──────── The data ────────

(** The fields of the state at the climb gating. *)
Lemma atClimbGate_fields cfg s dt p :
  let s4 := atClimbGate cfg s dt p in
  Player s4 = Some (turnedBody cfg s dt p)
  /\ physicsWorld s4 = physicsWorld s
  /\ playerGrounded s4 = playerGrounded s
  /\ playerClimbing s4 = playerClimbing s
  /\ playerOnWall s4 = playerOnWall s
  /\ playerWallNormal s4 = playerWallNormal s
  /\ climbExitTimer s4 = climbExitTimer (tickTimers s dt)
  /\ climbAnimGrace s4 = climbAnimGrace (tickTimers s dt)
  /\ keys s4 = keys s
  /\ spaceWasDown s4 = spaceWasDown s.
Proof.
  unfold atClimbGate.
  destruct (lastMoveAxis_fields (readMoveAxis s)
              (set_Player (Some (turnedBody cfg s dt p)) (tickTimers s dt)))
    as (-> & -> & -> & -> & -> & -> & -> & -> & -> & ->).
  destruct (set_Player_fields (Some (turnedBody cfg s dt p)) (tickTimers s dt))
    as (-> & -> & -> & -> & -> & -> & -> & -> & ->).
  rewrite Player_set_Player.
  destruct (tickTimers_fields s dt)
    as (_ & -> & -> & -> & -> & -> & -> & ->).
  repeat split.
Qed.

(** The first part of [handleInput], with the body it leaves. *)
Lemma beforeClimbGate_body cfg s dt p g :
  Player s = Some p -> isGrounded cfg s = Some g ->
  beforeClimbGate cfg s dt
  = Some (atClimbGate cfg s dt p, g, readMoveAxis s).
Proof.
  intros Hp Hg.
  assert (Hp1 : Player (tickTimers s dt) = Some p).
  { destruct (tickTimers_fields s dt) as (-> & _). exact Hp. }
  unfold beforeClimbGate. rewrite !keyDown_tickTimers.
  assert (Hturn :
    exists s3,
      (let? s2 := (if keyDown s "ArrowLeft" || keyDown s "KeyA"
                   then turn cfg (tickTimers s dt) (TURN_SPEED cfg) dt
                   else Some (tickTimers s dt)) in
       if keyDown s "ArrowRight" || keyDown s "KeyD"
       then turn cfg s2 (- TURN_SPEED cfg) dt else Some s2) = Some s3
      /\ s3 = set_Player (Some (turnedBody cfg s dt p)) (tickTimers s dt)).
  { unfold turnedBody.
    destruct (keyDown s "ArrowLeft" || keyDown s "KeyA"),
      (keyDown s "ArrowRight" || keyDown s "KeyD").
    - rewrite (turn_body cfg _ _ dt p Hp1).
      rewrite (turn_body cfg _ _ dt _ (Player_set_Player _ _)).
      rewrite set_Player_set_Player. eexists. split; reflexivity.
    - rewrite (turn_body cfg _ _ dt p Hp1). eexists. split; reflexivity.
    - rewrite (turn_body cfg _ _ dt p Hp1). eexists. split; reflexivity.
    - eexists. split; [reflexivity|].
      symmetry. apply set_Player_id. exact Hp1. }
  destruct Hturn as (s3 & Hrun & Hs3).
  destruct (if keyDown s "ArrowLeft" || keyDown s "KeyA"
            then turn cfg (tickTimers s dt) (TURN_SPEED cfg) dt
            else Some (tickTimers s dt)) as [s2|] eqn:E2;
    [|discriminate Hrun].
  cbv beta iota in Hrun. rewrite Hrun.
  assert (Hax : readMoveAxis s3 = readMoveAxis s).
  { unfold readMoveAxis, keyDown. rewrite Hs3.
    destruct (set_Player_fields (Some (turnedBody cfg s dt p))
                (tickTimers s dt)) as (_ & _ & _ & _ & _ & _ & _ & -> & _).
    destruct (tickTimers_fields s dt) as (_ & _ & -> & _). reflexivity. }
  rewrite Hax. rewrite Hs3. fold (atClimbGate cfg s dt p).
  destruct (atClimbGate_fields cfg s dt p)
    as (H4p & H4w & H4g & _).
  destruct (turnedBody_fields cfg s dt p) as (_ & _ & Hm & _).
  rewrite (isGrounded_ext cfg s (atClimbGate cfg s dt p) p
             (turnedBody cfg s dt p) H4g H4w Hp H4p
             (f_equal origin Hm)).
  rewrite Hg. reflexivity.
Qed.

Lemma afterClimbGate_fields cfg s dt p g :
  let s5 := afterClimbGate cfg s dt p g in
  Player s5 = Some (turnedBody cfg s dt p)
  /\ physicsWorld s5 = physicsWorld s
  /\ playerGrounded s5 = playerGrounded s
  /\ playerOnWall s5 = playerOnWall s
  /\ playerWallNormal s5 = playerWallNormal s
  /\ climbExitTimer s5 = climbExitTimer (tickTimers s dt)
  /\ keys s5 = keys s
  /\ spaceWasDown s5 = spaceWasDown s.
Proof.
  unfold afterClimbGate.
  destruct (climbGate_fields cfg (atClimbGate cfg s dt p) g (readMoveAxis s))
    as (-> & -> & -> & -> & -> & -> & -> & ->).
  destruct (atClimbGate_fields cfg s dt p)
    as (-> & -> & -> & _ & -> & -> & -> & _ & -> & ->).
  repeat split.
Qed.

(** [handleInput] with a body is its jump block, run on the state after
    the gating with the body the movement branch leaves. *)
Lemma handleInputCall_steps cfg s dt p g :
  Player s = Some p -> isGrounded cfg s = Some g ->
  handleInputCall cfg s dt
  = jumpBlock cfg
      (set_Player (Some (movedBody cfg s dt p g))
         (afterClimbGate cfg s dt p g)) g.
Proof.
  intros Hp Hg.
  unfold handleInputCall. rewrite Hp.
  rewrite (beforeClimbGate_body cfg s dt p g Hp Hg).
  fold (afterClimbGate cfg s dt p g).
  destruct (afterClimbGate_fields cfg s dt p g)
    as (H5p & H5w & H5g & _).
  destruct (turnedBody_fields cfg s dt p) as (_ & _ & Hm & _).
  assert (Hg5 : isGrounded cfg (afterClimbGate cfg s dt p g) = Some g).
  { rewrite (isGrounded_ext cfg s _ p (turnedBody cfg s dt p) H5g H5w Hp H5p
               (f_equal origin Hm)). exact Hg. }
  unfold movedBody.
  destruct (playerClimbing (afterClimbGate cfg s dt p g)) eqn:Ec; cbn [negb].
  - unfold applyWallClimb. rewrite H5p. reflexivity.
  - assert (Hb : getPlayerBasis (afterClimbGate cfg s dt p g)
                 = Some (fst (bodyBasis (turnedBody cfg s dt p)),
                         snd (bodyBasis (turnedBody cfg s dt p)))).
    { unfold getPlayerBasis. rewrite H5p. reflexivity. }
    rewrite (applyCharacterMovement_spec cfg _ (readMoveAxis s) dt _ g _ _
               H5p Hg5 Hb).
    reflexivity.
Qed.

Lemma movedBody_fields cfg s dt p g :
  worldTransform (movedBody cfg s dt p g)
  = worldTransform (turnedBody cfg s dt p)
  /\ motionState (movedBody cfg s dt p g) = motionState p
  /\ active (movedBody cfg s dt p g) = true.
Proof.
  destruct (turnedBody_fields cfg s dt p) as (_ & _ & Hm & _).
  unfold movedBody.
  destruct (negb (playerClimbing (afterClimbGate cfg s dt p g)));
    cbn [worldTransform motionState active activate setLinearVelocity
         setFriction]; auto.
Qed.

(** The jump block on a state with a body, as one expression. *)
Lemma jumpBlock_body cfg s g p call :
  Player s = Some p -> call = jumpCallOf s g ->
  jumpBlock cfg s g
  = Some (call,
          set_spaceWasDown (keyDown s "Space")
            match call with
            | WallJumped =>
              set_climbExitTimer (WALL_CLIMB_EXIT_COOLDOWN cfg)
                (set_climbAnimGrace 0
                   (set_playerClimbing false
                      (set_Player
                         (Some (activate
                                  (setLinearVelocity
                                     (vec3 (x (playerWallNormal s) * 8.0)
                                        (PLAYER_JUMP_IMPULSE cfg)
                                        (z (playerWallNormal s) * 8.0)) p)))
                         s)))
            | Jumped =>
              set_Player
                (Some (activate
                         (setLinearVelocity
                            (vec3 (x (linearVelocity p))
                               (PLAYER_JUMP_IMPULSE cfg)
                               (z (linearVelocity p))) p))) s
            | NoJump => s
            end).
Proof.
  intros Hp ->. unfold jumpBlock, jumpCallOf, wallJumpOff, jump. rewrite Hp.
  destruct (keyDown s "Space" && negb (spaceWasDown s)); [|reflexivity].
  destruct (playerClimbing s); [reflexivity|].
  destruct g; reflexivity.
Qed.

Lemma jumpCallOf_moved cfg s dt p g :
  jumpCallOf
    (set_Player (Some (movedBody cfg s dt p g)) (afterClimbGate cfg s dt p g))
    g
  = inputCall cfg s dt p g.
Proof.
  unfold jumpCallOf, inputCall, keyDown.
  destruct (set_Player_fields (Some (movedBody cfg s dt p g))
              (afterClimbGate cfg s dt p g))
    as (_ & _ & -> & _ & _ & _ & _ & -> & ->).
  destruct (afterClimbGate_fields cfg s dt p g)
    as (_ & _ & _ & _ & _ & _ & -> & ->).
  reflexivity.
Qed.

(** The state [handleInput] leaves, field by field. *)
Lemma handleInputCall_result cfg s dt p g :
  Player s = Some p -> isGrounded cfg s = Some g ->
  let s5 := afterClimbGate cfg s dt p g in
  let p6 := movedBody cfg s dt p g in
  let call := inputCall cfg s dt p g in
  exists s' p',
    handleInputCall cfg s dt = Some (call, s')
    /\ Player s' = Some p'
    /\ p' = match call with
            | WallJumped =>
              activate
                (setLinearVelocity
                   (vec3 (x (playerWallNormal s) * 8.0)
                      (PLAYER_JUMP_IMPULSE cfg)
                      (z (playerWallNormal s) * 8.0)) p6)
            | Jumped =>
              activate
                (setLinearVelocity
                   (vec3 (x (linearVelocity p6)) (PLAYER_JUMP_IMPULSE cfg)
                      (z (linearVelocity p6))) p6)
            | NoJump => p6
            end
    /\ playerClimbing s'
       = match call with WallJumped => false | _ => playerClimbing s5 end
    /\ climbAnimGrace s'
       = match call with WallJumped => 0 | _ => climbAnimGrace s5 end
    /\ climbExitTimer s'
       = match call with
         | WallJumped => WALL_CLIMB_EXIT_COOLDOWN cfg
         | _ => climbExitTimer (tickTimers s dt)
         end
    /\ spaceWasDown s' = keyDown s "Space"
    /\ lastMoveAxis s' = readMoveAxis s.
Proof.
  intros Hp Hg s5 p6 call.
  rewrite (handleInputCall_steps cfg s dt p g Hp Hg).
  fold s5 p6.
  rewrite (jumpBlock_body cfg (set_Player (Some p6) s5) g p6 call
             (Player_set_Player _ _)
             (eq_sym (jumpCallOf_moved cfg s dt p g))).
  assert (Hk : keyDown (set_Player (Some p6) s5) "Space" = keyDown s "Space").
  { unfold keyDown.
    destruct (set_Player_fields (Some p6) s5)
      as (_ & _ & _ & _ & _ & _ & _ & -> & _).
    destruct (afterClimbGate_fields cfg s dt p g)
      as (_ & _ & _ & _ & _ & _ & Hk & _).
    fold s5 in Hk. rewrite Hk. reflexivity. }
  assert (Hn : playerWallNormal (set_Player (Some p6) s5)
               = playerWallNormal s).
  { destruct (set_Player_fields (Some p6) s5)
      as (_ & _ & _ & _ & -> & _).
    destruct (afterClimbGate_fields cfg s dt p g)
      as (_ & _ & _ & _ & Hn & _).
    exact Hn. }
  assert (He : climbExitTimer s5 = climbExitTimer (tickTimers s dt)).
  { destruct (afterClimbGate_fields cfg s dt p g)
      as (_ & _ & _ & _ & _ & He & _). exact He. }
  assert (Hl : lastMoveAxis s5 = readMoveAxis s).
  { unfold s5, afterClimbGate, atClimbGate.
    rewrite climbGate_shape.
    remember (set_Player (Some (turnedBody cfg s dt p)) (tickTimers s dt))
      as t eqn:Et. clear Et.
    destruct t; reflexivity. }
  rewrite Hk, Hn, <- He, <- Hl.
  clearbody s5 p6 call.
  eexists _,
    (match call with
     | WallJumped =>
       activate
         (setLinearVelocity
            (vec3 (x (playerWallNormal s) * 8.0) (PLAYER_JUMP_IMPULSE cfg)
               (z (playerWallNormal s) * 8.0)) p6)
     | Jumped =>
       activate
         (setLinearVelocity
            (vec3 (x (linearVelocity p6)) (PLAYER_JUMP_IMPULSE cfg)
               (z (linearVelocity p6))) p6)
     | NoJump => p6
     end).
  split; [reflexivity|].
  destruct call; destruct s5; cbn; repeat split; reflexivity.
Qed.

────────

* What you need to do
The entries above hold the needed span. Transcribe exactly the lines from the one with "Player s4 = Some (turnedBody cfg s dt p)" to the one with "s4 = playerWallNormal s", both included.

* Output of the exercise
  Player s4 = Some (turnedBody cfg s dt p)
  /\ physicsWorld s4 = physicsWorld s
  /\ playerGrounded s4 = playerGrounded s
  /\ playerClimbing s4 = playerClimbing s
  /\ playerOnWall s4 = playerOnWall s
  /\ playerWallNormal s4 = playerWallNormal s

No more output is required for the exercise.